Islam in Montenegro refers to adherents, communities and religious institutions of Islam in Montenegro. It is the second largest religion in the country, after Christianity. According to the 2011 census, Montenegro's 118,477 Muslims make up 20% of the total population. Montenegro's Muslims belong mostly to the Sunni branch. According to the estimate by the Pew Research Center, Muslims have a population of 130,000 (20.3%) as of 2020.

History

In the 15th century the Montenegrin ruler Ivan Crnojević (1465–1490) was at war with the infiltrating Venetians. Unable to maintain war on both fronts, the Ottoman Empire had conquered much of Montenegro's territory and introduced Islam. Ivan's third son Staniša Crnojević was the first prominent Montenegrin of the Muslim faith, and since then Islam was not an uncommon religion to the Crnojević Montenegrin ruling dynasty.
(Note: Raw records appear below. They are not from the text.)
(* ===== verification/TableDef.v ===== *)
(** Table definitions: [common/table_def.h] and [common/table_def.cc].

    A definition is the array of its fields, the hash chains over the field names,
    the attribute section and the values derived from the key. The server packs it
    ([build_info_cache]); a client rebuilds it ([Unpack]). Operations that return an
    [int] give back the pair of that result and the new state, since they change the
    state on some of their error paths too; [Fault] is an access outside an array. *)
From Stdlib Require Import ZArith Lia.
From stdpp Require Import base list numbers gmap.
From S2P Require Import Prelude Value Codec Md5.
Local Open Scope Z_scope.

Definition EC_BAD_FIELD_TYPE := 2016.
Definition EC_BAD_FIELD_SIZE := 2017.
Definition EC_TABLE_REDEFINED := 2018.
Definition EC_VERSION_MISMATCH := 2020.

Definition MAXFIELDS_PER_TABLE := 255.
Definition HASHSTOP := 0xFFFF.

(** ** Data *)

Definition FF_READONLY := 1.
Definition FF_VOLATILE := 2.
Definition FF_DISCARD := 4.
Definition FF_DESC := 0x10.
Definition FF_TIMESTAMP := 0x20.

Record FieldDefinition := mkField {
  fieldName : option (list Z);      (** the characters before the NUL *)
  fieldSize : Z;
  fieldType : Z;
  nameLen : Z;
  offset : Z;
  flags : Z;
  boffset : Z;
  bsize : Z;
  next : Z
}.

(** An entry of the array as [calloc] leaves it. *)
Definition empty_field : FieldDefinition := mkField None 0 0 0 0 0 0 0 0.

Record DTCTableDefinition := mkTable {
  fieldList : list FieldDefinition;
  nameHash : list Z;                 (** 256 chains *)
  attr : SimpleSection;
  maxFields : Z;
  usedFields : Z;
  numFields : Z;
  keyFields : Z;
  tableName : DTCBinary;
  hash : list Z;
  defaultValue : option (list DTCValue);
  packedTableDefinition : DTCBinary;
  packedFullFieldSet : DTCBinary;
  packedFieldSet : DTCBinary;
  uniqFields : list Z;
  uniqFieldCnt : Z;
  keysAsUniqField : Z;
  maxKeySize : Z;
  keyFormat : Z;
  hasAutoInc : Z;
  hasLastacc : Z;
  hasLastmod : Z;
  hasLastcmod : Z;
  hasExpireTime : Z
}.

Definition tableAttributeDefinition : SectionDefinition :=
  mkSectionDef 1 4 (fun id => nth (Z.to_nat id) [DField.None; DField.Unsigned; DField.Unsigned; DField.Unsigned] DField.None).

(** The constructor. [garbage] are the members it does not initialise: the hash and
    the key size, and on the client side ([m <= 0]) the server's members. *)
Definition DTCTableDefinition_new (m : Z) (garbage : DTCTableDefinition) : DTCTableDefinition :=
  let at_ := SimpleSection_new tableAttributeDefinition in
  let nb := mkBin 0 None in
  if 0 <? m then
    mkTable (replicate (Z.to_nat m) empty_field) (replicate 256 HASHSTOP) at_ m 0 0 0 nb garbage.(hash)
      (Some (replicate (Z.to_nat m) (DWord 0))) nb nb nb (replicate (Z.to_nat m) 0) 0 0
      garbage.(maxKeySize) 0 (-1) (-1) (-1) (-1) (-1)
  else
    mkTable [] (replicate 256 HASHSTOP) at_ m 0 0 0 nb garbage.(hash)
      None garbage.(packedTableDefinition) garbage.(packedFullFieldSet) garbage.(packedFieldSet)
      garbage.(uniqFields) garbage.(uniqFieldCnt) garbage.(keysAsUniqField)
      garbage.(maxKeySize) garbage.(keyFormat) garbage.(hasAutoInc) garbage.(hasLastacc)
      garbage.(hasLastmod) garbage.(hasLastcmod) garbage.(hasExpireTime).

(** Assignments to groups of members. *)
Definition with_fields (d : DTCTableDefinition) fl nh used num dv : DTCTableDefinition :=
  mkTable fl nh d.(attr) d.(maxFields) used num d.(keyFields) d.(tableName) d.(hash) dv
    d.(packedTableDefinition) d.(packedFullFieldSet) d.(packedFieldSet) d.(uniqFields) d.(uniqFieldCnt)
    d.(keysAsUniqField) d.(maxKeySize) d.(keyFormat) d.(hasAutoInc) d.(hasLastacc) d.(hasLastmod)
    d.(hasLastcmod) d.(hasExpireTime).

Definition with_fieldList (d : DTCTableDefinition) fl : DTCTableDefinition :=
  with_fields d fl d.(nameHash) d.(usedFields) d.(numFields) d.(defaultValue).

Definition with_defaultValue (d : DTCTableDefinition) dv : DTCTableDefinition :=
  with_fields d d.(fieldList) d.(nameHash) d.(usedFields) d.(numFields) dv.

Definition with_attr (d : DTCTableDefinition) a : DTCTableDefinition :=
  mkTable d.(fieldList) d.(nameHash) a d.(maxFields) d.(usedFields) d.(numFields) d.(keyFields) d.(tableName)
    d.(hash) d.(defaultValue) d.(packedTableDefinition) d.(packedFullFieldSet) d.(packedFieldSet) d.(uniqFields)
    d.(uniqFieldCnt) d.(keysAsUniqField) d.(maxKeySize) d.(keyFormat) d.(hasAutoInc) d.(hasLastacc)
    d.(hasLastmod) d.(hasLastcmod) d.(hasExpireTime).

Definition with_keys (d : DTCTableDefinition) kf kau mks kfmt : DTCTableDefinition :=
  mkTable d.(fieldList) d.(nameHash) d.(attr) d.(maxFields) d.(usedFields) d.(numFields) kf d.(tableName)
    d.(hash) d.(defaultValue) d.(packedTableDefinition) d.(packedFullFieldSet) d.(packedFieldSet) d.(uniqFields)
    d.(uniqFieldCnt) kau mks kfmt d.(hasAutoInc) d.(hasLastacc) d.(hasLastmod) d.(hasLastcmod) d.(hasExpireTime).

Definition with_packed (d : DTCTableDefinition) h pt pfull pf : DTCTableDefinition :=
  mkTable d.(fieldList) d.(nameHash) d.(attr) d.(maxFields) d.(usedFields) d.(numFields) d.(keyFields) d.(tableName)
    h d.(defaultValue) pt pfull pf d.(uniqFields) d.(uniqFieldCnt) d.(keysAsUniqField) d.(maxKeySize)
    d.(keyFormat) d.(hasAutoInc) d.(hasLastacc) d.(hasLastmod) d.(hasLastcmod) d.(hasExpireTime).

Definition with_table (d : DTCTableDefinition) fl mx tn h : DTCTableDefinition :=
  mkTable fl d.(nameHash) d.(attr) mx d.(usedFields) d.(numFields) d.(keyFields) tn
    h d.(defaultValue) d.(packedTableDefinition) d.(packedFullFieldSet) d.(packedFieldSet) d.(uniqFields)
    d.(uniqFieldCnt) d.(keysAsUniqField) d.(maxKeySize) d.(keyFormat) d.(hasAutoInc) d.(hasLastacc)
    d.(hasLastmod) d.(hasLastcmod) d.(hasExpireTime).

Definition with_uniq (d : DTCTableDefinition) uf cnt : DTCTableDefinition :=
  mkTable d.(fieldList) d.(nameHash) d.(attr) d.(maxFields) d.(usedFields) d.(numFields) d.(keyFields) d.(tableName)
    d.(hash) d.(defaultValue) d.(packedTableDefinition) d.(packedFullFieldSet) d.(packedFieldSet) uf cnt
    d.(keysAsUniqField) d.(maxKeySize) d.(keyFormat) d.(hasAutoInc) d.(hasLastacc) d.(hasLastmod)
    d.(hasLastcmod) d.(hasExpireTime).

Definition with_stamps (d : DTCTableDefinition) ai la lm lc et : DTCTableDefinition :=
  mkTable d.(fieldList) d.(nameHash) d.(attr) d.(maxFields) d.(usedFields) d.(numFields) d.(keyFields) d.(tableName)
    d.(hash) d.(defaultValue) d.(packedTableDefinition) d.(packedFullFieldSet) d.(packedFieldSet) d.(uniqFields)
    d.(uniqFieldCnt) d.(keysAsUniqField) d.(maxKeySize) d.(keyFormat) ai la lm lc et.

(** ** Accessors *)

(** [fieldList[id]] *)
Definition field_at (d : DTCTableDefinition) (id : Z) : outcome FieldDefinition :=
  if id <? 0 then Fault else
  match d.(fieldList) !! Z.to_nat id with Some f => Ok f | None => Fault end.

Definition field_type (d : DTCTableDefinition) (id : Z) : outcome Z :=
  let! f := field_at d id in Ok f.(fieldType).
Definition field_size (d : DTCTableDefinition) (id : Z) : outcome Z :=
  let! f := field_at d id in Ok f.(fieldSize).
Definition field_flags (d : DTCTableDefinition) (id : Z) : outcome Z :=
  let! f := field_at d id in Ok f.(flags).

(** [fieldList[n].flags |= fl] *)
Definition or_flags (d : DTCTableDefinition) (n fl : Z) : outcome DTCTableDefinition :=
  let! f := field_at d n in
  Ok (with_fieldList d (<[Z.to_nat n := mkField f.(fieldName) f.(fieldSize) f.(fieldType) f.(nameLen) f.(offset)
     (Z.lor f.(flags) fl) f.(boffset) f.(bsize) f.(next)]> d.(fieldList))).

Definition mark_as_read_only (d : DTCTableDefinition) (n : Z) := or_flags d n FF_READONLY.
Definition mark_as_volatile (d : DTCTableDefinition) (n : Z) := or_flags d n FF_VOLATILE.
Definition mark_order_desc (d : DTCTableDefinition) (n : Z) := or_flags d n FF_DESC.

(** [set_lastmod]: the member is guarded, the flag is not. *)
Definition set_lastmod (d : DTCTableDefinition) (n : Z) : outcome DTCTableDefinition :=
  let d := if (0 <=? n) && (n <=? d.(numFields))
           then with_stamps d d.(hasAutoInc) d.(hasLastacc) n d.(hasLastcmod) d.(hasExpireTime) else d in
  or_flags d n FF_TIMESTAMP.
Definition set_lastacc (d : DTCTableDefinition) (n : Z) : outcome DTCTableDefinition :=
  let d := if (0 <=? n) && (n <=? d.(numFields))
           then with_stamps d d.(hasAutoInc) n d.(hasLastmod) d.(hasLastcmod) d.(hasExpireTime) else d in
  or_flags d n FF_TIMESTAMP.
Definition set_lastcmod (d : DTCTableDefinition) (n : Z) : outcome DTCTableDefinition :=
  let d := if (0 <=? n) && (n <=? d.(numFields))
           then with_stamps d d.(hasAutoInc) d.(hasLastacc) d.(hasLastmod) n d.(hasExpireTime) else d in
  or_flags d n FF_TIMESTAMP.
Definition set_auto_increment (d : DTCTableDefinition) (n : Z) : DTCTableDefinition :=
  if (0 <=? n) && (n <=? d.(numFields))
  then with_stamps d n d.(hasLastacc) d.(hasLastmod) d.(hasLastcmod) d.(hasExpireTime) else d.
Definition set_expire_time (d : DTCTableDefinition) (n : Z) : DTCTableDefinition :=
  if (0 <=? n) && (n <=? d.(numFields))
  then with_stamps d d.(hasAutoInc) d.(hasLastacc) d.(hasLastmod) d.(hasLastcmod) n else d.

(** [mark_uniq_field]: [uniqFields[uniqFieldCnt++] = n], both [uint8_t]. *)
Definition mark_uniq_field (d : DTCTableDefinition) (n : Z) : outcome DTCTableDefinition :=
  if Z.of_nat (length d.(uniqFields)) <=? d.(uniqFieldCnt) then Fault else
  Ok (with_uniq d (<[Z.to_nat d.(uniqFieldCnt) := u8 n]> d.(uniqFields)) (u8 (d.(uniqFieldCnt) + 1))).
Staniša Crnojević took up the name Skenderbeg Crnojević and ruled from his capital at Cetinje. He is well known as one of the most prominent Muslim administrators in the northern reaches of the Ottoman Empire of Slavic origins during the reign of Sultan Selim I. Staniša Crnojević is known to have commanded an army of approximately 3000 Akıncı he also maintained correspondence with neighboring contemporaries such as Gazi Husrev-beg.

Twenty-first century
The Muslims of Montenegro are mostly Bosniaks and Albanians by ethnicity, but also some are declared as ethnic Muslims and Montenegrins. The adherents of Islam in Montenegro can be mostly found in the Sandžak region in Montenegro and Ulcinj, Bar and Podgorica. Bosniaks have similar ethnic background with ethnic Muslims, but differ in ideology of what ethnicity they belong to. In Montenegro are established 13 Councils of Islamic Community: Podgorica, Tuzi, Dinoša, Bar, Ulcinj, Pljevlja, Bijelo Polje, Berane, Petnjica, Rožaje, Plav and Gusinje.

Demographics

According to the 2011 census, there are 118,477 adherents of Islam in Montenegro. 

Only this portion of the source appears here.